▸ **ACTION ITEM**:
All records are to be printed exactly as they appear.

Collected data
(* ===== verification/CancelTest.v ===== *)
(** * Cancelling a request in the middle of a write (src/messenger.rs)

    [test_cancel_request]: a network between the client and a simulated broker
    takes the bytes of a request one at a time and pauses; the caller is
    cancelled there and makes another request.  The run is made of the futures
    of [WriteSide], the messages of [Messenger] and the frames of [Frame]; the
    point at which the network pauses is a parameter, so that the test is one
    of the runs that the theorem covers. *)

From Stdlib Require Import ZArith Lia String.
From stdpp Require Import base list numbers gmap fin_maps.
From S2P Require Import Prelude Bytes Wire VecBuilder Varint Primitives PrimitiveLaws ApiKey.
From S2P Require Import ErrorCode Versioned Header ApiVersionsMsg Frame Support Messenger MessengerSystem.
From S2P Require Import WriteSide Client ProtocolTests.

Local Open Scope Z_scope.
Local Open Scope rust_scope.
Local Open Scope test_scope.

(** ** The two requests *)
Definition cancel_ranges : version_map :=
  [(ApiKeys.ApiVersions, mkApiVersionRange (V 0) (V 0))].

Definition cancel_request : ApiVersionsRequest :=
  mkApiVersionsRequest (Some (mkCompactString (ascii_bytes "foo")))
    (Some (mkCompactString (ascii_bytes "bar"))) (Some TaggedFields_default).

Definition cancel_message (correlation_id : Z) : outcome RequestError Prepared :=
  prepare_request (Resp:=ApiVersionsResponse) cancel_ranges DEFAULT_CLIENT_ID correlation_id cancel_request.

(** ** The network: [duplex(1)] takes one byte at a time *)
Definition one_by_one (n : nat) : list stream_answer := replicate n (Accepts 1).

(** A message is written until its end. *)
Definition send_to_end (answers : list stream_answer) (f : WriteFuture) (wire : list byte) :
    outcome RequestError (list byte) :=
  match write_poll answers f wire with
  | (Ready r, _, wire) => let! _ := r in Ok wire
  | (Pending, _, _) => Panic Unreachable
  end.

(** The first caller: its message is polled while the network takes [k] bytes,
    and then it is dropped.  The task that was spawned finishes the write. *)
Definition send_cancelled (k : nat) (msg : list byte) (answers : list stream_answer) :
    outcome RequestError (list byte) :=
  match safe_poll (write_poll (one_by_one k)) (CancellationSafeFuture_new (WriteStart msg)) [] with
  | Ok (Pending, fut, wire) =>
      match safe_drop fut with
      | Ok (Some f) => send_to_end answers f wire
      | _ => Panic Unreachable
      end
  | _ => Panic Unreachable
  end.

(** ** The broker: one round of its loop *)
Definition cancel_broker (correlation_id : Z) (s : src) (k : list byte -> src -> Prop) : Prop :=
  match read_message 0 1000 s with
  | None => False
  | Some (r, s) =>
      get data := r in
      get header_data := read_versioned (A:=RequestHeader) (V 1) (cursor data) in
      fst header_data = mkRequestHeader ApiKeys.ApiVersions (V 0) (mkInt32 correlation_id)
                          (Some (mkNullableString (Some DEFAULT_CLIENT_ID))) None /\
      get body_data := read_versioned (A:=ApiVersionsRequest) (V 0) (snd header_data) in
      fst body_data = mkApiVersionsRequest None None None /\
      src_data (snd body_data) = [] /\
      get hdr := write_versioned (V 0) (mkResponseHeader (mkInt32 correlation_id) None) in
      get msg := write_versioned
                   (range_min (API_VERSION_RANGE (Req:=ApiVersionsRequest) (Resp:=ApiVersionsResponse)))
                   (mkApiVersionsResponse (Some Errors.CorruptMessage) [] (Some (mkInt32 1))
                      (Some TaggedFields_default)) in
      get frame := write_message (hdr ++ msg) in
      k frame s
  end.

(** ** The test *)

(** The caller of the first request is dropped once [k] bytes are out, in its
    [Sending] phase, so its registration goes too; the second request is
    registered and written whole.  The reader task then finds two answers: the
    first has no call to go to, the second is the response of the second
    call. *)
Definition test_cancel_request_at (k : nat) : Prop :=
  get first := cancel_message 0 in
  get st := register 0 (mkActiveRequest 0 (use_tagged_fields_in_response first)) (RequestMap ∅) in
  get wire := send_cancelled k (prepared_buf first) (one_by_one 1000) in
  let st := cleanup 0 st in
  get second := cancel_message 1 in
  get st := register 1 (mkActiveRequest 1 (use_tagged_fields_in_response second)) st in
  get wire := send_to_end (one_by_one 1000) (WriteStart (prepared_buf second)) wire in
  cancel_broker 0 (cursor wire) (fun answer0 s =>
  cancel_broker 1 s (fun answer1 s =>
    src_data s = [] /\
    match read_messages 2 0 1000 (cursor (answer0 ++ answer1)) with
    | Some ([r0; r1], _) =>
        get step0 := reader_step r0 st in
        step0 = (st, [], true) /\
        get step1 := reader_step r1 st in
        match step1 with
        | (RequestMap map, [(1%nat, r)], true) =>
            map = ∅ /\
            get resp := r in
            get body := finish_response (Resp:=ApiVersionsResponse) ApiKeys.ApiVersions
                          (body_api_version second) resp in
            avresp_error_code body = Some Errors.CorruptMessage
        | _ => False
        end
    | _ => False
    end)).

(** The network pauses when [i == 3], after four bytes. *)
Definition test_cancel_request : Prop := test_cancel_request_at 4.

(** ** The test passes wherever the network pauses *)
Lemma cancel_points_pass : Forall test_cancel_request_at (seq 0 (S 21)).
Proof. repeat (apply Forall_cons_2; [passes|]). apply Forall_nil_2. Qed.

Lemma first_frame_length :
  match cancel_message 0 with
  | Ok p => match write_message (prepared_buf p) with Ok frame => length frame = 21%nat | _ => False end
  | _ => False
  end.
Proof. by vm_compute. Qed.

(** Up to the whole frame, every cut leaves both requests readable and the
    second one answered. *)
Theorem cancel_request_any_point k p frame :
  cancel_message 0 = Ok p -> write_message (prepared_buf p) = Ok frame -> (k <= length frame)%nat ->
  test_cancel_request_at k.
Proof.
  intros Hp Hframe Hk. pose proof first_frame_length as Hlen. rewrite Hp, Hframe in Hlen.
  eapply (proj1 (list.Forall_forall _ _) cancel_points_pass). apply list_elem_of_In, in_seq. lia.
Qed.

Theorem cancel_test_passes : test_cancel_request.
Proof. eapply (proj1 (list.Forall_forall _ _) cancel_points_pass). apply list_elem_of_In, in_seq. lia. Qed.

▸ **PROBLEM SOLUTION**:
(* ===== verification/CancelTest.v ===== *)
(** * Cancelling a request in the middle of a write (src/messenger.rs)

    [test_cancel_request]: a network between the client and a simulated broker
    takes the bytes of a request one at a time and pauses; the caller is
    cancelled there and makes another request.  The run is made of the futures
    of [WriteSide], the messages of [Messenger] and the frames of [Frame]; the
    point at which the network pauses is a parameter, so that the test is one
    of the runs that the theorem covers. *)

From Stdlib Require Import ZArith Lia String.
From stdpp Require Import base list numbers gmap fin_maps.
From S2P Require Import Prelude Bytes Wire VecBuilder Varint Primitives PrimitiveLaws ApiKey.
From S2P Require Import ErrorCode Versioned Header ApiVersionsMsg Frame Support Messenger MessengerSystem.
From S2P Require Import WriteSide Client ProtocolTests.

Local Open Scope Z_scope.
Local Open Scope rust_scope.
Local Open Scope test_scope.

(** ** The two requests *)
Definition cancel_ranges : version_map :=
  [(ApiKeys.ApiVersions, mkApiVersionRange (V 0) (V 0))].

Definition cancel_request : ApiVersionsRequest :=
  mkApiVersionsRequest (Some (mkCompactString (ascii_bytes "foo")))
    (Some (mkCompactString (ascii_bytes "bar"))) (Some TaggedFields_default).

Definition cancel_message (correlation_id : Z) : outcome RequestError Prepared :=
  prepare_request (Resp:=ApiVersionsResponse) cancel_ranges DEFAULT_CLIENT_ID correlation_id cancel_request.

(** ** The network: [duplex(1)] takes one byte at a time *)
Definition one_by_one (n : nat) : list stream_answer := replicate n (Accepts 1).

(** A message is written until its end. *)
Definition send_to_end (answers : list stream_answer) (f : WriteFuture) (wire : list byte) :
    outcome RequestError (list byte) :=
  match write_poll answers f wire with
  | (Ready r, _, wire) => let! _ := r in Ok wire
  | (Pending, _, _) => Panic Unreachable
  end.

(** The first caller: its message is polled while the network takes [k] bytes,
    and then it is dropped.  The task that was spawned finishes the write. *)
Definition send_cancelled (k : nat) (msg : list byte) (answers : list stream_answer) :
    outcome RequestError (list byte) :=
  match safe_poll (write_poll (one_by_one k)) (CancellationSafeFuture_new (WriteStart msg)) [] with
  | Ok (Pending, fut, wire) =>
      match safe_drop fut with
      | Ok (Some f) => send_to_end answers f wire
      | _ => Panic Unreachable
      end
  | _ => Panic Unreachable
  end.

(** ** The broker: one round of its loop *)
Definition cancel_broker (correlation_id : Z) (s : src) (k : list byte -> src -> Prop) : Prop :=
  match read_message 0 1000 s with
  | None => False
  | Some (r, s) =>
      get data := r in
      get header_data := read_versioned (A:=RequestHeader) (V 1) (cursor data) in
      fst header_data = mkRequestHeader ApiKeys.ApiVersions (V 0) (mkInt32 correlation_id)
                          (Some (mkNullableString (Some DEFAULT_CLIENT_ID))) None /\
      get body_data := read_versioned (A:=ApiVersionsRequest) (V 0) (snd header_data) in
      fst body_data = mkApiVersionsRequest None None None /\
      src_data (snd body_data) = [] /\
      get hdr := write_versioned (V 0) (mkResponseHeader (mkInt32 correlation_id) None) in
      get msg := write_versioned
                   (range_min (API_VERSION_RANGE (Req:=ApiVersionsRequest) (Resp:=ApiVersionsResponse)))
                   (mkApiVersionsResponse (Some Errors.CorruptMessage) [] (Some (mkInt32 1))
                      (Some TaggedFields_default)) in
      get frame := write_message (hdr ++ msg) in
      k frame s
  end.

(** ** The test *)

(** The caller of the first request is dropped once [k] bytes are out, in its
    [Sending] phase, so its registration goes too; the second request is
    registered and written whole.  The reader task then finds two answers: the
    first has no call to go to, the second is the response of the second
    call. *)
Definition test_cancel_request_at (k : nat) : Prop :=
  get first := cancel_message 0 in
  get st := register 0 (mkActiveRequest 0 (use_tagged_fields_in_response first)) (RequestMap ∅) in
  get wire := send_cancelled k (prepared_buf first) (one_by_one 1000) in
  let st := cleanup 0 st in
  get second := cancel_message 1 in
  get st := register 1 (mkActiveRequest 1 (use_tagged_fields_in_response second)) st in
  get wire := send_to_end (one_by_one 1000) (WriteStart (prepared_buf second)) wire in
  cancel_broker 0 (cursor wire) (fun answer0 s =>
  cancel_broker 1 s (fun answer1 s =>
    src_data s = [] /\
    match read_messages 2 0 1000 (cursor (answer0 ++ answer1)) with
    | Some ([r0; r1], _) =>
        get step0 := reader_step r0 st in
        step0 = (st, [], true) /\
        get step1 := reader_step r1 st in
        match step1 with
        | (RequestMap map, [(1%nat, r)], true) =>
            map = ∅ /\
            get resp := r in
            get body := finish_response (Resp:=ApiVersionsResponse) ApiKeys.ApiVersions
                          (body_api_version second) resp in
            avresp_error_code body = Some Errors.CorruptMessage
        | _ => False
        end
    | _ => False
    end)).

(** The network pauses when [i == 3], after four bytes. *)
Definition test_cancel_request : Prop := test_cancel_request_at 4.

(** ** The test passes wherever the network pauses *)
Lemma cancel_points_pass : Forall test_cancel_request_at (seq 0 (S 21)).
Proof. repeat (apply Forall_cons_2; [passes|]). apply Forall_nil_2. Qed.

Lemma first_frame_length :
  match cancel_message 0 with
  | Ok p => match write_message (prepared_buf p) with Ok frame => length frame = 21%nat | _ => False end
  | _ => False
  end.
Proof. by vm_compute. Qed.

(** Up to the whole frame, every cut leaves both requests readable and the
    second one answered. *)
Theorem cancel_request_any_point k p frame :
  cancel_message 0 = Ok p -> write_message (prepared_buf p) = Ok frame -> (k <= length frame)%nat ->
  test_cancel_request_at k.
Proof.
  intros Hp Hframe Hk. pose proof first_frame_length as Hlen. rewrite Hp, Hframe in Hlen.
  eapply (proj1 (list.Forall_forall _ _) cancel_points_pass). apply list_elem_of_In, in_seq. lia.
Qed.

Theorem cancel_test_passes : test_cancel_request.
Proof. eapply (proj1 (list.Forall_forall _ _) cancel_points_pass). apply list_elem_of_In, in_seq. lia. Qed.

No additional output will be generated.